Let's suppose that we have orthogonal projection matrix $P$ onto subspace generated by a unit vector $v$.

Questions:

  • What is the simplest method to construct such a vector taking entries of $P$ (without deconstructing $P$ to $vv^T$) where we would be sure that projection of this vector onto $v$ gives a non-zero vector?

(I suspect that the vector made from diagonal entries of $P$ has such property but I can't prove this ... other simple methods should for selected entries of $P$ take into account only basic arithmetic operations like summing or multiplying these entries)
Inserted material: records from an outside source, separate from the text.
(* ===== verification/PodHandler.v ===== *)
(** Sandbox pod events ([controller/agenticrun/pod_handler.go]): from a pod to
    the run and step it works for, the progress of the step condition, and the
    completion of a step with its result and token usage. *)
From stdpp Require Import base list option strings gmap.
From Stdlib Require Import ZArith Lia.
From S2P Require Import Prelude GoText ApiMachinery Types Phase Effects Approval Resolve.
From S2P Require Import Results Helpers Handlers.

Local Open Scope string_scope.
Local Open Scope list_scope.
Local Open Scope prog_scope.

Definition msgSandboxNoResult : string := "sandbox exited without creating result".
Definition ReasonSucceeded : string := "Succeeded".
Definition ReasonSandboxTimeout : string := "SandboxTimeout".
Definition ReasonSandboxStartupTimeout : string := "SandboxStartupTimeout".
Definition ReasonSandboxFailed : string := "SandboxFailed".
Definition ReasonAgentTimeout : string := "AgentTimeout".
Definition ReasonToolResultSafetyInspectionFailed : string := "ToolResultSafetyInspectionFailed".
Definition msgToolResultSafetyInspectionFailed : string :=
  "A possible security issue was detected in the tool output. The agentic run was stopped for safety.".

(** ** Steps, conditions and results *)

Definition stepConditionType (step : string) : string :=
  if String.eqb step "analysis" then AgenticRunConditionAnalyzed
  else if String.eqb step "execution" then AgenticRunConditionExecuted
  else if String.eqb step "verification" then AgenticRunConditionVerified
  else if String.eqb step "escalation" then AgenticRunConditionEscalated
  else "".

Definition appendResultRef (run : AgenticRun) (step name outcome : string) : AgenticRun :=
  let s := run_Steps run in
  let add st := appendResult st name outcome in
  if String.eqb step "analysis" then
    withSteps run (withAnalysisStep s (add (steps_Analysis s)))
  else if String.eqb step "execution" then
    withSteps run (withExecutionStep s (add (steps_Execution s)))
  else if String.eqb step "verification" then
    withSteps run (withVerificationStep s (add (steps_Verification s)))
  else if String.eqb step "escalation" then
    withSteps run (withEscalationStep s (add (steps_Escalation s)))
  else run.

Definition extractTokenUsage (o : ResultCR) : TokenUsage :=
  match result_Status o with
  | AnalysisResult s => ar_TokenUsage s
  | ExecutionResult s => er_TokenUsage s
  | VerificationResult s => vr_TokenUsage s
  | EscalationResult s => esr_TokenUsage s
  end.

(** [*acc += n]: [None] is the dereference of a nil accumulator. *)
Definition addTokens (acc : option Z) (n : option Z) : option (option Z) :=
  match n with
  | None => Some acc
  | Some n => match acc with
              | Some a => Some (Some (wrap64 (a + n)))
              | None => None
              end
  end.

(** [None] is a nil pointer dereference. *)
Definition aggregateTokenUsage (run : AgenticRun) (o : ResultCR) : option AgenticRun :=
  let tu := extractTokenUsage o in
  if TokenUsage_IsZero tu then Some run
  else
    let u := status_TokenUsage (run_Status run) in
    let u := if TokenUsage_IsZero u then MkTokenUsage (Some 0%Z) (Some 0%Z) else u in
    match addTokens (InputTokens u) (InputTokens tu) with
    | None => None
    | Some i => match addTokens (OutputTokens u) (OutputTokens tu) with
                | None => None
                | Some o => Some (withTokenUsage run (MkTokenUsage i o))
                end
    end.

(** ** Pods *)

(** The first container's termination, if it terminated. *)
Definition podTerminatedInfo (pod : Pod) : option ContainerStateTerminated :=
  match pod_ContainerStatuses pod with
  | [] => None
  | c :: _ => cs_Terminated c
  end.

(** The termination message, empty when there is none. *)
Definition terminationMessage (pod : Pod) : string :=
  from_option term_Message "" (podTerminatedInfo pod).

Definition podFailMessage (pod : Pod) : string :=
  if String.eqb (pod_Phase pod) PodSucceeded then msgSandboxNoResult
  else
    let msg := terminationMessage pod in
    if negb (String.eqb msg "") then
      if String.eqb msg ReasonToolResultSafetyInspectionFailed
      then msgToolResultSafetyInspectionFailed else msg
    else match podTerminatedInfo pod with
         | Some t => "sandbox pod failed (exit " +:+ Itoa (term_ExitCode t) +:+ ")"
         | None => "sandbox pod failed"
         end.

(** What a pod says of its work: the step, the name hint and UID of the run. *)
Record Identity := MkIdentity { id_Step : string; id_RunName : string; id_RunUID : string }.

Definition orElse (s t : string) : string := if String.eqb s "" then t else s.

Definition resolveBarePodMetadata (pod : Pod) : Identity :=
  let m := pod_Meta pod in
  fold_left (λ i owner,
      if negb (String.eqb (owner_Kind owner) "AgenticRun") then i
      else MkIdentity (id_Step i) (orElse (id_RunName i) (owner_Name owner))
             (orElse (id_RunUID i) (owner_UID owner)))
    (meta_OwnerReferences m)
    (MkIdentity (mapGet (meta_Labels m) LabelStep) (mapGet (meta_Annotations m) AnnotationRunName)
       (mapGet (meta_Labels m) LabelRun)).

(** The identity the labels and annotations of an object complete. *)
Definition completeIdentity (i : Identity) (m : ObjectMeta) : Identity :=
  MkIdentity (orElse (id_Step i) (mapGet (meta_Labels m) LabelStep))
    (orElse (id_RunName i) (mapGet (meta_Annotations m) AnnotationRunName))
    (orElse (id_RunUID i) (mapGet (meta_Labels m) LabelRun)).

(** [step != "" && runUID != ""]. *)
Definition identified (i : Identity) : bool :=
  negb (String.eqb (id_Step i) "") && negb (String.eqb (id_RunUID i) "").

Definition ownersOf (m : ObjectMeta) (kind : string) : list OwnerReference :=
  List.filter (λ o, String.eqb (owner_Kind o) kind) (meta_OwnerReferences m).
  • Is it also a method of finding such vectors for matrices $P$ of projections onto higher dimension subspaces (for example onto plane) ?

Edit 1
Now I know that my assumption about diagonal entries was false: $ {\begin{bmatrix} \dfrac{1}{2} & -\dfrac{1}{2} \\ -\dfrac{1}{2} & \dfrac{1}{2} \end{bmatrix}}$

Probably there is no such a train of linear operations which can lead for randomly chosen (and from the point of view of formula unknown) that guarantees obtaining a non-zero vector. Algorithm somewhere must have inserted "if" statement. The last hope is in the absolute value operator (it is non linear) but I have not find a formula. It remains only to take any non-zero (but for this we need "if" decision) column of $P=vv^T$ (case 1 dim. subspace) and normalize it to the unit vector.

Edit 2 ( 21 hours after)

Even for a case of dimension 2 is hard to find a solution and to prove that solution is impossible in the general case. Let's say that we want to construct vector from entries of projection matrix $P$

which for $P$ generated by a vector $v=[x \ y]^T$ are $x^2, y^2, xy$

i.e.

$vv^T= \begin{bmatrix} x^2 & xy \\ xy & y^2 \end{bmatrix}$

what means that the wanted vector has a form in the most general case

$b=[Q_1(x^2, y^2, xy),Q_2(x^2, y^2, xy)]^T$

where $Q_1,Q_2 $ are some polynomials.
In this case we must have assured $xQ_1+yQ_2\neq{0}$ because $v$ and $b$ should not be orthogonal.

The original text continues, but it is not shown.